The judge rejected claims by the school that the bangle, which he said was less obtrusive than some watches, could be seen as a ‘symbol of affluence’. He said many watches which were allowed at the school were more expensive than the simple plain steel Kara.
Other cases
Other discrimination cases fought out in the classroom in recent years include:
In 2004 girls at Icknield High School in Luton, Bedfordshire, were given the go-ahead to wear Muslim headscarves. The decision came after a prospective Muslim pupil at the school found that hijabs were not on the approved uniform list, forcing a review of policy.
In 2005 Denbigh High School won a court of appeal battle to prevent a girl wearing a head-to-toe religious dress – the jilbab – at school.
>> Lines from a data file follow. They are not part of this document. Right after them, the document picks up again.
(** [start] on an instance that is already started replaces its limiter
    and its handle: the new limiter is running, the new handle is the
    registry root, the previous handle is closed, and the previous limiter
    is left as it was, still running if it was. *)
Theorem start_again_keeps_old_limiter env a i w h t :
  instances w !! a = Some i ->
  started i = true ->
  inst_ok w i = true ->
  wafHandle i = Some h ->
  limiter i = Some t ->
  load_fatal env = false ->
  newWAFHandle_err env (RulesManager_Latest (cfg i)) = None ->
  exists w' i',
    start env a w = Ok None w' /\
    instances w' !! a = Some i' /\
    started i' = true /\
    limiter i' = Some (length (tickers w)) /\
    wafHandle i' = Some (length (handles w)) /\
    ticker_running w' (length (tickers w)) = true /\
    ticker_running w' t = ticker_running w t /\
    handle_closed w' h = true /\
    handle_closed w' (length (handles w)) = false /\
    rootOperation w' = Some (length (handles w)).
Proof.
  intros Hi Hs Hok Hh Hl Hf Hn.
  destruct (inst_ok_started w i Hok Hs) as (h0 & t0 & Hh0 & Hl0 & Hhlt & Htlt).
  assert (h0 = h) by congruence. assert (t0 = t) by congruence. subst h0 t0.
  destruct (lookup_lt_is_Some_2 _ _ Hhlt) as [hd Hhd].
  pose proof (lookup_lt_Some _ _ _ Hi) as Hlen.
  rewrite (start_success env a i w Hi (fun h' => inst_ok_handle w i h' Hok) Hf Hn).
  exists (started_world env a i w),
         {| cfg := cfg i; limiter := Some (length (tickers w));
            wafHandle := Some (length (handles w)); started := true |}.
  split; [reflexivity|].
  unfold started_world, ticker_running, handle_closed, close_handle. simpl.
  rewrite Hh, (lookup_app_l (handles w)), Hhd by lia.
  rewrite list_lookup_insert_eq by lia.
  rewrite list_lookup_middle by reflexivity.
  rewrite (lookup_app_l (tickers w)) by lia.
  rewrite list_lookup_insert_eq by (rewrite length_app; simpl; lia).
  rewrite list_lookup_insert_ne by lia.
  rewrite list_lookup_middle by reflexivity.
  repeat split.
Qed.
(** One [Row Groupings] or [Column Groupings] section of [describe]. *)
Definition describe_groupings (what title : string) (groupings : jsval)
    (lines : list string) : outcome (list string) :=
  if gt0 (get_opt groupings "length") then
    let lines := push lines "" in
    let lines := push lines title in
    for_of what groupings (fun g lines =>
      name <- get g "name" ;;
      sortOrder <- get g "sortOrder" ;;
      dateGranularity <- get g "dateGranularity" ;;
      Ret (push lines ("  - " ++ to_string name ++ " (sort: "
                       ++ to_string sortOrder ++ ", agg: "
                       ++ to_string (or_else dateGranularity (JStr "none"))
                       ++ ")"))) lines
  else Ret lines.

Definition describe_report (conn : Conn) (reportId : string) : H Response :=
  meta <~ await conn (Describe reportId) ;;
  pure (
    let lines : list string := [] in
    rm <- get meta "reportMetadata" ;;
    name <- get rm "name" ;;
    let lines := push lines ("Report: " ++ to_string name) in
    id <- get rm "id" ;;
    let lines := push lines ("ID: " ++ to_string id) in
    reportFormat <- get rm "reportFormat" ;;
    let lines := push lines ("Format: " ++ to_string reportFormat) in
    reportType <- get rm "reportType" ;;
    let lines := push lines
      ("Report Type: "
       ++ to_string (or_else (get_opt reportType "type") (JStr "N/A"))) in
    description <- get rm "description" ;;
    let lines := push lines
      ("Description: " ++ to_string (or_else description (JStr "N/A"))) in
    (* Detail columns *)
    detailColumns <- get rm "detailColumns" ;;
    lines <- (if gt0 (get_opt detailColumns "length") then
                let lines := push lines "" in
                let lines := push lines "Detail Columns:" in
                extended <- get meta "reportExtendedMetadata" ;;
                let detailInfo :=
                  or_else (get_opt extended "detailColumnInfo") (JObj []) in
                for_of "rm.detailColumns" detailColumns (fun col lines =>
                  info <- get_member detailInfo col ;;
                  if member_truthy info then
                    label <- read info "label" ;;
                    dataType <- read info "dataType" ;;
                    Ret (push lines ("  - " ++ to_string label ++ " ("
                                     ++ to_string col ++ ") ["
                                     ++ to_string dataType ++ "]"))
                  else Ret (push lines ("  - " ++ to_string col))) lines
              else Ret lines) ;;
    (* Groupings *)
    groupingsDown <- get rm "groupingsDown" ;;
    lines <- describe_groupings "rm.groupingsDown" "Row Groupings:"
               groupingsDown lines ;;
    groupingsAcross <- get rm "groupingsAcross" ;;
    lines <- describe_groupings "rm.groupingsAcross" "Column Groupings:"
               groupingsAcross lines ;;
    (* Filters *)
    reportFilters <- get rm "reportFilters" ;;
    lines <- (if gt0 (get_opt reportFilters "length") then
                let lines := push lines "" in
                let lines := push lines "Filters:" in
                for_of "rm.reportFilters" reportFilters (fun f lines =>
                  column <- get f "column" ;;
                  operator <- get f "operator" ;;
                  value <- get f "value" ;;
                  Ret (push lines ("  - " ++ to_string column ++ " "
                                   ++ to_string operator ++ " "
                                   ++ to_string value))) lines
              else Ret lines) ;;
    (* Aggregates *)
    extended <- get meta "reportExtendedMetadata" ;;
    let aggInfo := get_opt extended "aggregateColumnInfo" in
    lines <- (if truthy aggInfo then
                keys <- object_keys aggInfo ;;
                if (0 <? List.length keys)%nat then
                  let lines := push lines "" in
                  let lines := push lines "Aggregates:" in
                  entries <- object_entries aggInfo ;;
                  iter (fun (entry : string * jsval) lines =>
                    let (key, info) := entry in
                    label <- get info "label" ;;
                    dataType <- get info "dataType" ;;
                    Ret (push lines ("  - " ++ to_string label ++ " (" ++ key
                                     ++ ") [" ++ to_string dataType ++ "]")))
                    entries lines
                else Ret lines
              else Ret lines) ;;
    (* Report type metadata *)
    rtm <- get meta "reportTypeMetadata" ;;
    let categories := get_opt rtm "categories" in
    lines <- (if gt0 (get_opt categories "length") then
                let lines := push lines "" in
                let lines := push lines "Available Categories/Objects:" in
                for_of "rtm.categories" categories (fun cat lines =>
                  label <- get cat "label" ;;
                  name <- get cat "name" ;;
                  Ret (push lines ("  - " ++ to_string label ++ " ("
                                   ++ to_string name ++ ")"))) lines
              else Ret lines) ;;
    Ret (ok (join nl lines))).

Definition execute_report (conn : Conn) (reportId : string)
    (includeDetails : option bool) (filters : option (list ReportFilter))
    : H Response :=
  let options := execute_options includeDetails filters in
  result <~ await conn (Execute reportId options) ;;
  pure (
    formatted <- formatReportResults result (flag includeDetails) ;;
    Ret (ok formatted)).

Definition executeAsync_report (conn : Conn) (reportId : string)
    (includeDetails : option bool) (filters : option (list ReportFilter))
    : H Response :=
  let options := executeAsync_options includeDetails filters in
  instance <~ await conn (ExecuteAsync reportId options) ;;
  pure (
    id <- get instance "id" ;;
    status <- get instance "status" ;;
    requestDate <- get instance "requestDate" ;;
    Ret (ok ("Report execution started asynchronously." ++ nl ++ nl
             ++ "Instance ID: " ++ to_string id ++ nl
             ++ "Status: " ++ to_string status ++ nl
             ++ "Request Date: " ++ to_string (or_else requestDate (JStr "N/A"))
             ++ nl ++ nl
             ++ "Use operation " ++ dq ++ "getInstanceResults" ++ dq
             ++ " with this instanceId to retrieve results once complete."))).

(** [v === 0] *)
Definition is_zero (v : jsval) : bool :=
  match v with
  | JNum n => (n =? 0)%Z
  | _ => false
  end.

Definition getInstances_report (conn : Conn) (reportId : string) : H Response :=
  instances <~ await conn (Instances reportId) ;;
  pure (
    if negb (truthy instances) || is_zero (prop instances "length") then
      Ret (ok "No async report instances found for this report.")
    else
      formatted <- method_map "instances" instances (fun inst index =>
        id <- get inst "id" ;;
        status <- get inst "status" ;;
        requestDate <- get inst "requestDate" ;;
        completionDate <- get inst "completionDate" ;;
        Ret (join nl
          [ string_of_nat (index + 1) ++ ". Instance ID: " ++ to_string id;
            "   Status: " ++ to_string status;
            "   Request Date: " ++ to_string (or_else requestDate (JStr "N/A"));
            "   Completion Date: "
              ++ to_string (or_else completionDate (JStr "N/A")) ])) ;;
      len <- get instances "length" ;;
      Ret (ok ("Found " ++ to_string len ++ " report instance(s):" ++ nl ++ nl
               ++ join (nl ++ nl) formatted))).

Definition getInstanceResults_report (conn : Conn) (reportId instanceId : string)
    (includeDetails : option bool) : H Response :=
  result <~ await conn (Retrieve reportId instanceId) ;;
  pure (
    formatted <- formatReportResults result (flag includeDetails) ;;
    Ret (ok formatted)).

Definition required (field op : string) : H Response :=
  pure (Ret (failed (field ++ " is required for " ++ op ++ " operation"))).

(** The [switch] of the [try] block (lines 247-539). *)
Definition dispatch (conn : Conn) (args : ManageReportsArgs) : H Response :=
  let op := operation args in
  if String.eqb op "list" then
    match given (queryFilter args) with
    | Some q => list_by_query conn q (limit args)
    | None => list_recent conn
    end
  else if String.eqb op "describe" then
    match given (reportId args) with
    | None => required "reportId" "describe"
    | Some id => describe_report conn id
    end
  else if String.eqb op "execute" then
    match given (reportId args) with
    | None => required "reportId" "execute"
    | Some id => execute_report conn id (includeDetails args) (filters args)
    end
  else if String.eqb op "executeAsync" then
    match given (reportId args) with
    | None => required "reportId" "executeAsync"
    | Some id => executeAsync_report conn id (includeDetails args) (filters args)
    end
  else if String.eqb op "getInstances" then
    match given (reportId args) with
    | None => required "reportId" "getInstances"
    | Some id => getInstances_report conn id
    end
  else if String.eqb op "getInstanceResults" then
    match given (reportId args) with
    | None => required "reportId" "getInstanceResults"
    | Some id =>
        match given (instanceId args) with
        | None => required "instanceId" "getInstanceResults"
        | Some inst =>
            getInstanceResults_report conn id inst (includeDetails args)
        end
    end
  else
    pure (Ret (failed ("Unknown report operation: " ++ op
      ++ ". Valid operations: list, describe, execute, executeAsync, getInstances, getInstanceResults"))).

(** [error instanceof Error ? error.message : String(error)] *)
Definition errorMessage (e : thrown) : string :=
  match e with
  | ErrorObject message => message
  | Thrown v => to_string v
  end.

Definition access_hint : string :=
  nl ++ nl ++ "Ensure the user has:" ++ nl
  ++ "1. " ++ dq ++ "Run Reports" ++ dq ++ " permission" ++ nl
  ++ "2. Access to the report's folder" ++ nl
  ++ "3. The report ID is correct".

Definition not_found_hint : string :=
  nl ++ nl ++ "Check that the report ID is valid and starts with "
  ++ dq ++ "00O" ++ dq ++ ".".

(** The error translation of the [catch] block (lines 541-548). *)
Definition enhancedError (errorMessage : string) : string :=
  if includes errorMessage "INSUFFICIENT_ACCESS"
     || includes errorMessage "INVALID_CROSS_REFERENCE"
  then "Access error: " ++ errorMessage ++ access_hint
  else if includes errorMessage "INVALID_ID_FIELD"
          || includes errorMessage "NOT_FOUND"
  then "Report not found: " ++ errorMessage ++ not_found_hint
  else errorMessage.

(** One invocation: the tool result and the calls issued on the
    connection, in order. *)
Record Run : Type := {
  response : Response;
  calls : list call
}.

Definition handleManageReports (conn : Conn) (args : ManageReportsArgs) : Run :=
  match dispatch conn args [] with
  | (Ret r, log) => {| response := r; calls := log |}
  | (Throw error, log) =>
      {| response :=
           failed ("Error in report " ++ operation args ++ ": "
                   ++ enhancedError (errorMessage error));
         calls := log |}
  end.

End Handler.

(* ------------------------------------------------------------------ *)
(** ** Facts about the primitives *)
(* ------------------------------------------------------------------ *)

Module JSFacts.
Import JS.

Lemma append_assoc (a b c : string) : (a ++ b) ++ c = a ++ (b ++ c).
Proof.
  induction a as [|x a IH]; simpl; [reflexivity | now rewrite IH].
Qed.


Lemma length_append (a b : string) :
  String.length (a ++ b) = String.length a + String.length b.
Proof.
  induction a as [|x a IH]; simpl; [reflexivity | now rewrite IH].
Qed.

Lemma prefix_append (m rest : string) : String.prefix m (m ++ rest) = true.
Proof.
  induction m as [|x m IH]; simpl.
  - now destruct rest.
  - destruct (Ascii.ascii_dec x x) as [_|ne]; [exact IH | now elim ne].
Qed.

Lemma includes_prefix (s sub : string) :
  String.prefix sub s = true -> includes s sub = true.
Proof.
  intros H. destruct s; cbn [includes]; now rewrite H.
Qed.

Lemma includes_tail (c : ascii) (s sub : string) :
  includes s sub = true -> includes (String c s) sub = true.
Proof.
  intros H. cbn [includes]. now destruct (String.prefix sub (String c s)).
Qed.

(** A text that is written out between two others occurs in the whole. *)
Lemma includes_middle (before m after : string) :
  includes (before ++ m ++ after) m = true.
Proof.
  induction before as [|c before IH].
  - change (includes (m ++ after) m = true).
    apply includes_prefix, prefix_append.
  - apply includes_tail, IH.
Qed.


Lemma substring_all (s : string) : String.substring 0 (String.length s) s = s.
Proof.
  induction s as [|c s IH]; simpl; [reflexivity | now rewrite IH].
Qed.

Lemma substring_suffix (a b : string) :
  String.substring (String.length a) (String.length b) (a ++ b) = b.
Proof.
  induction a as [|c a IH]; simpl; [apply substring_all | exact IH].
Qed.

(** The last [length b] characters of [a ++ b] are [b]. *)
Lemma last_chars (a b : string) :
  String.substring (String.length (a ++ b) - String.length b)
                   (String.length b) (a ++ b) = b.
Proof.
  rewrite length_append.
  replace (String.length a + String.length b - String.length b)
    with (String.length a) by lia.
  apply substring_suffix.
Qed.

Lemma ends_with_append (a b : string) : ends_with (a ++ b) b = true.
Proof.
  unfold ends_with. rewrite last_chars, String.eqb_refl, andb_true_r.
  rewrite length_append. apply Nat.leb_le. lia.
Qed.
In 2006 Madani High School in Leicester announced that non-Muslim girls at the faith school would be required to wear head scarves regardless of their religion. The school, which is required by law to accept 10% of non-Muslim students, said that all pupils would be required to cover their heads while at school.
In 2006 a British Muslim teacher who refused to remove her veil in a primary school during lessons, lost her discrimination test case against Headfield Church of England junior school in Dewsbury, but was awarded £1100 for victimisation in the way the dispute was handled.
In 2007 Millais School in Horsham, West Sussex, successfully defended allegations of discrimination at the High Court brought by a girl told to remove a ‘purity ring’ signifying that she does not believe in sex before marriage.
In 2007 a 13-year-old Catholic pupil at the Robert Napier School in Gillingham, Kent, was told not to wear a crucifix on a chain because it breached health and safety rules. Teachers told her that she could wear a crucifix as a small lapel badge, but not on a chain.